TRY IT: Each record should be copied exactly, and none of them omitted.

INFORMATION SUPPLIED:
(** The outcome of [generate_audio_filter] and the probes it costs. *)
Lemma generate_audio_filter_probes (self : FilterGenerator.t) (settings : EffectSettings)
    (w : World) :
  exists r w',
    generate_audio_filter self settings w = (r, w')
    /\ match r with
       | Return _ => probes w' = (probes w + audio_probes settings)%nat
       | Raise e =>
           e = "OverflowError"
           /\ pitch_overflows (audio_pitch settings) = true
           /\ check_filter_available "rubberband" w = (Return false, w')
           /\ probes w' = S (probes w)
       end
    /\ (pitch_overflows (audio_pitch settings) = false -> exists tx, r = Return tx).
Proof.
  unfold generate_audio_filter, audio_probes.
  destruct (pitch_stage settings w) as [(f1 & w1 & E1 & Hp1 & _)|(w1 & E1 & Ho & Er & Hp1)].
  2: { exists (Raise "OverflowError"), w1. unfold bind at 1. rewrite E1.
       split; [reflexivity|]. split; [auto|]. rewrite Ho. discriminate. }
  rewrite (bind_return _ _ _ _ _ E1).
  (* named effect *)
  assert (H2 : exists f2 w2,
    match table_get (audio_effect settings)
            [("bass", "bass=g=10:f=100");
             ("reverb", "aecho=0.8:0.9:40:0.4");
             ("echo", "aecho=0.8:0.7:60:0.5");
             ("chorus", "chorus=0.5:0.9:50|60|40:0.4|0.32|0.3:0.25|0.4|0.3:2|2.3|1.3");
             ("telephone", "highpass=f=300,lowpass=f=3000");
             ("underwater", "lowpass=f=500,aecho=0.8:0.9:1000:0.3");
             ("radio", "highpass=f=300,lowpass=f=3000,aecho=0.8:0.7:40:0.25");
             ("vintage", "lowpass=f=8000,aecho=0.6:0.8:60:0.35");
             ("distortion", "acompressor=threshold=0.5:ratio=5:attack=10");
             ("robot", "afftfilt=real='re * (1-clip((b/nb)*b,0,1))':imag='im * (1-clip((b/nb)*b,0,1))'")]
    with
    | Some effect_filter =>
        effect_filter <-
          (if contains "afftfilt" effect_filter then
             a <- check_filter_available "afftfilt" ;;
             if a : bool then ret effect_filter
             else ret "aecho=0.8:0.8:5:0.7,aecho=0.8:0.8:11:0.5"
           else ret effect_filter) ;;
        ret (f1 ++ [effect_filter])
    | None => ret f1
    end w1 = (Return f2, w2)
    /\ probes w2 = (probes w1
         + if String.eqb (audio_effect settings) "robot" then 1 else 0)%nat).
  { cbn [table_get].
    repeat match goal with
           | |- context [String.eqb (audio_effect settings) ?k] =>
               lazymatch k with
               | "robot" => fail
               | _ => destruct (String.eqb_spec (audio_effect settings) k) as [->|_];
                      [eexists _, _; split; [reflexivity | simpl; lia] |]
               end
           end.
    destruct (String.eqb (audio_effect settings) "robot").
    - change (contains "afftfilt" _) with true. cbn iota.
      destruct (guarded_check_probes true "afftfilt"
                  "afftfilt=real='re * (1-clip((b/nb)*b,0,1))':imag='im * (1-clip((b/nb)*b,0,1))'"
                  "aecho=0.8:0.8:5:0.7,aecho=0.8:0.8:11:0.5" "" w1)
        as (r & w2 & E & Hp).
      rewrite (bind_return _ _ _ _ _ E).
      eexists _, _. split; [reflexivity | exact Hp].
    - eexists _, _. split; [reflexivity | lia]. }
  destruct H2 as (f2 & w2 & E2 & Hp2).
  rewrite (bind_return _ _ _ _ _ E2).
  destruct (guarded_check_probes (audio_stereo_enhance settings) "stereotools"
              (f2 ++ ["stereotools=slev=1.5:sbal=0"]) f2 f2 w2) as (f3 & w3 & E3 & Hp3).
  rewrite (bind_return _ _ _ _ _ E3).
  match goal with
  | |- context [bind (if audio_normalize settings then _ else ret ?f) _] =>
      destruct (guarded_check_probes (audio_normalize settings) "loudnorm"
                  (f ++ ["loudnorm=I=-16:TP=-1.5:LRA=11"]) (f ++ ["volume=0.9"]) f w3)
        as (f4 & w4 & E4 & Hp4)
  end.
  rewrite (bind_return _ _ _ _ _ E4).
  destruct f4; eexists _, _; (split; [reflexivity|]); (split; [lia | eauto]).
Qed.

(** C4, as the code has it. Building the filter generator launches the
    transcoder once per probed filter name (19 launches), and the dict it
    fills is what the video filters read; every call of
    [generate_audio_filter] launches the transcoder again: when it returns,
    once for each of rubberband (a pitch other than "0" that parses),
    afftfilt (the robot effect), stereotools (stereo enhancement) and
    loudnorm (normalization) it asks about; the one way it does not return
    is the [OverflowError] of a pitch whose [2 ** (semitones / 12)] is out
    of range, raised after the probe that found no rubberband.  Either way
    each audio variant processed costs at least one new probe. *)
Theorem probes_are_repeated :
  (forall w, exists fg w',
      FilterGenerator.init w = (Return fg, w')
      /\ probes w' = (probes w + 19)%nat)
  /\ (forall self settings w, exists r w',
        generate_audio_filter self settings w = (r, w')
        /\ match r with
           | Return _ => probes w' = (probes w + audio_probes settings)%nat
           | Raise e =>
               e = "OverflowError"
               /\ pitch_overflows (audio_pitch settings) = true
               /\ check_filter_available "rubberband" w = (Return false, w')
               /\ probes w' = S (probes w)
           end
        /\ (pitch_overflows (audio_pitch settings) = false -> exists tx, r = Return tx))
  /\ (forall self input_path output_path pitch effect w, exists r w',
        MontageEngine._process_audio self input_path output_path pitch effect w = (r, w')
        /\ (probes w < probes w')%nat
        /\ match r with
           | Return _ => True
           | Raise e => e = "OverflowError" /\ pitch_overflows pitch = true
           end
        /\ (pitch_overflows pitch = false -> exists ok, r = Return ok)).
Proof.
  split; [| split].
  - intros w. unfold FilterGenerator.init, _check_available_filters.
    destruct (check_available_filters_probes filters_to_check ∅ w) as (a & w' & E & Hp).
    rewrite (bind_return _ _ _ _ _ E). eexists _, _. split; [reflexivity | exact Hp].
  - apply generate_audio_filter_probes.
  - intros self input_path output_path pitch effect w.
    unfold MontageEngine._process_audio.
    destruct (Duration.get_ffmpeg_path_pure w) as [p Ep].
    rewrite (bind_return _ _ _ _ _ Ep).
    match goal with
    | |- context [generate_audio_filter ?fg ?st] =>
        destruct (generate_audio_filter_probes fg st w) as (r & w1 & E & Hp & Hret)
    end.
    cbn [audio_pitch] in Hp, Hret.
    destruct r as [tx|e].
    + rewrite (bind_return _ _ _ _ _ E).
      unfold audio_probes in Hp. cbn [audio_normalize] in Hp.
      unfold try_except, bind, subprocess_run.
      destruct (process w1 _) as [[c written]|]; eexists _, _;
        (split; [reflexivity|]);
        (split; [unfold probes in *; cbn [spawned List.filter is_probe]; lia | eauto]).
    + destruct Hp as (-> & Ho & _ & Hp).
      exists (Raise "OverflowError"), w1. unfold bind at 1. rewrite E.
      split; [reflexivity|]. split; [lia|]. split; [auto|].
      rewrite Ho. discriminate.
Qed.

PROBLEM SOLUTION:
(** The outcome of [generate_audio_filter] and the probes it costs. *)
Lemma generate_audio_filter_probes (self : FilterGenerator.t) (settings : EffectSettings)
    (w : World) :
  exists r w',
    generate_audio_filter self settings w = (r, w')
    /\ match r with
       | Return _ => probes w' = (probes w + audio_probes settings)%nat
       | Raise e =>
           e = "OverflowError"
           /\ pitch_overflows (audio_pitch settings) = true
           /\ check_filter_available "rubberband" w = (Return false, w')
           /\ probes w' = S (probes w)
       end
    /\ (pitch_overflows (audio_pitch settings) = false -> exists tx, r = Return tx).
Proof.
  unfold generate_audio_filter, audio_probes.
  destruct (pitch_stage settings w) as [(f1 & w1 & E1 & Hp1 & _)|(w1 & E1 & Ho & Er & Hp1)].
  2: { exists (Raise "OverflowError"), w1. unfold bind at 1. rewrite E1.
       split; [reflexivity|]. split; [auto|]. rewrite Ho. discriminate. }
  rewrite (bind_return _ _ _ _ _ E1).
  (* named effect *)
  assert (H2 : exists f2 w2,
    match table_get (audio_effect settings)
            [("bass", "bass=g=10:f=100");
             ("reverb", "aecho=0.8:0.9:40:0.4");
             ("echo", "aecho=0.8:0.7:60:0.5");
             ("chorus", "chorus=0.5:0.9:50|60|40:0.4|0.32|0.3:0.25|0.4|0.3:2|2.3|1.3");
             ("telephone", "highpass=f=300,lowpass=f=3000");
             ("underwater", "lowpass=f=500,aecho=0.8:0.9:1000:0.3");
             ("radio", "highpass=f=300,lowpass=f=3000,aecho=0.8:0.7:40:0.25");
             ("vintage", "lowpass=f=8000,aecho=0.6:0.8:60:0.35");
             ("distortion", "acompressor=threshold=0.5:ratio=5:attack=10");
             ("robot", "afftfilt=real='re * (1-clip((b/nb)*b,0,1))':imag='im * (1-clip((b/nb)*b,0,1))'")]
    with
    | Some effect_filter =>
        effect_filter <-
          (if contains "afftfilt" effect_filter then
             a <- check_filter_available "afftfilt" ;;
             if a : bool then ret effect_filter
             else ret "aecho=0.8:0.8:5:0.7,aecho=0.8:0.8:11:0.5"
           else ret effect_filter) ;;
        ret (f1 ++ [effect_filter])
    | None => ret f1
    end w1 = (Return f2, w2)
    /\ probes w2 = (probes w1
         + if String.eqb (audio_effect settings) "robot" then 1 else 0)%nat).
  { cbn [table_get].
    repeat match goal with
           | |- context [String.eqb (audio_effect settings) ?k] =>
               lazymatch k with
               | "robot" => fail
               | _ => destruct (String.eqb_spec (audio_effect settings) k) as [->|_];
                      [eexists _, _; split; [reflexivity | simpl; lia] |]
               end
           end.
    destruct (String.eqb (audio_effect settings) "robot").
    - change (contains "afftfilt" _) with true. cbn iota.
      destruct (guarded_check_probes true "afftfilt"
                  "afftfilt=real='re * (1-clip((b/nb)*b,0,1))':imag='im * (1-clip((b/nb)*b,0,1))'"
                  "aecho=0.8:0.8:5:0.7,aecho=0.8:0.8:11:0.5" "" w1)
        as (r & w2 & E & Hp).
      rewrite (bind_return _ _ _ _ _ E).
      eexists _, _. split; [reflexivity | exact Hp].
    - eexists _, _. split; [reflexivity | lia]. }
  destruct H2 as (f2 & w2 & E2 & Hp2).
  rewrite (bind_return _ _ _ _ _ E2).
  destruct (guarded_check_probes (audio_stereo_enhance settings) "stereotools"
              (f2 ++ ["stereotools=slev=1.5:sbal=0"]) f2 f2 w2) as (f3 & w3 & E3 & Hp3).
  rewrite (bind_return _ _ _ _ _ E3).
  match goal with
  | |- context [bind (if audio_normalize settings then _ else ret ?f) _] =>
      destruct (guarded_check_probes (audio_normalize settings) "loudnorm"
                  (f ++ ["loudnorm=I=-16:TP=-1.5:LRA=11"]) (f ++ ["volume=0.9"]) f w3)
        as (f4 & w4 & E4 & Hp4)
  end.
  rewrite (bind_return _ _ _ _ _ E4).
  destruct f4; eexists _, _; (split; [reflexivity|]); (split; [lia | eauto]).
Qed.

(** C4, as the code has it. Building the filter generator launches the
    transcoder once per probed filter name (19 launches), and the dict it
    fills is what the video filters read; every call of
    [generate_audio_filter] launches the transcoder again: when it returns,
    once for each of rubberband (a pitch other than "0" that parses),
    afftfilt (the robot effect), stereotools (stereo enhancement) and
    loudnorm (normalization) it asks about; the one way it does not return
    is the [OverflowError] of a pitch whose [2 ** (semitones / 12)] is out
    of range, raised after the probe that found no rubberband.  Either way
    each audio variant processed costs at least one new probe. *)
Theorem probes_are_repeated :
  (forall w, exists fg w',
      FilterGenerator.init w = (Return fg, w')
      /\ probes w' = (probes w + 19)%nat)
  /\ (forall self settings w, exists r w',
        generate_audio_filter self settings w = (r, w')
        /\ match r with
           | Return _ => probes w' = (probes w + audio_probes settings)%nat
           | Raise e =>
               e = "OverflowError"
               /\ pitch_overflows (audio_pitch settings) = true
               /\ check_filter_available "rubberband" w = (Return false, w')
               /\ probes w' = S (probes w)
           end
        /\ (pitch_overflows (audio_pitch settings) = false -> exists tx, r = Return tx))
  /\ (forall self input_path output_path pitch effect w, exists r w',
        MontageEngine._process_audio self input_path output_path pitch effect w = (r, w')
        /\ (probes w < probes w')%nat
        /\ match r with
           | Return _ => True
           | Raise e => e = "OverflowError" /\ pitch_overflows pitch = true
           end
        /\ (pitch_overflows pitch = false -> exists ok, r = Return ok)).
Proof.
  split; [| split].
  - intros w. unfold FilterGenerator.init, _check_available_filters.
    destruct (check_available_filters_probes filters_to_check ∅ w) as (a & w' & E & Hp).
    rewrite (bind_return _ _ _ _ _ E). eexists _, _. split; [reflexivity | exact Hp].
  - apply generate_audio_filter_probes.
  - intros self input_path output_path pitch effect w.
    unfold MontageEngine._process_audio.
    destruct (Duration.get_ffmpeg_path_pure w) as [p Ep].
    rewrite (bind_return _ _ _ _ _ Ep).
    match goal with
    | |- context [generate_audio_filter ?fg ?st] =>
        destruct (generate_audio_filter_probes fg st w) as (r & w1 & E & Hp & Hret)
    end.
    cbn [audio_pitch] in Hp, Hret.
    destruct r as [tx|e].
    + rewrite (bind_return _ _ _ _ _ E).
      unfold audio_probes in Hp. cbn [audio_normalize] in Hp.
      unfold try_except, bind, subprocess_run.
      destruct (process w1 _) as [[c written]|]; eexists _, _;
        (split; [reflexivity|]);
        (split; [unfold probes in *; cbn [spawned List.filter is_probe]; lia | eauto]).
    + destruct Hp as (-> & Ho & _ & Hp).
      exists (Raise "OverflowError"), w1. unfold bind at 1. rewrite E.
      split; [reflexivity|]. split; [lia|]. split; [auto|].
      rewrite Ho. discriminate.
Qed.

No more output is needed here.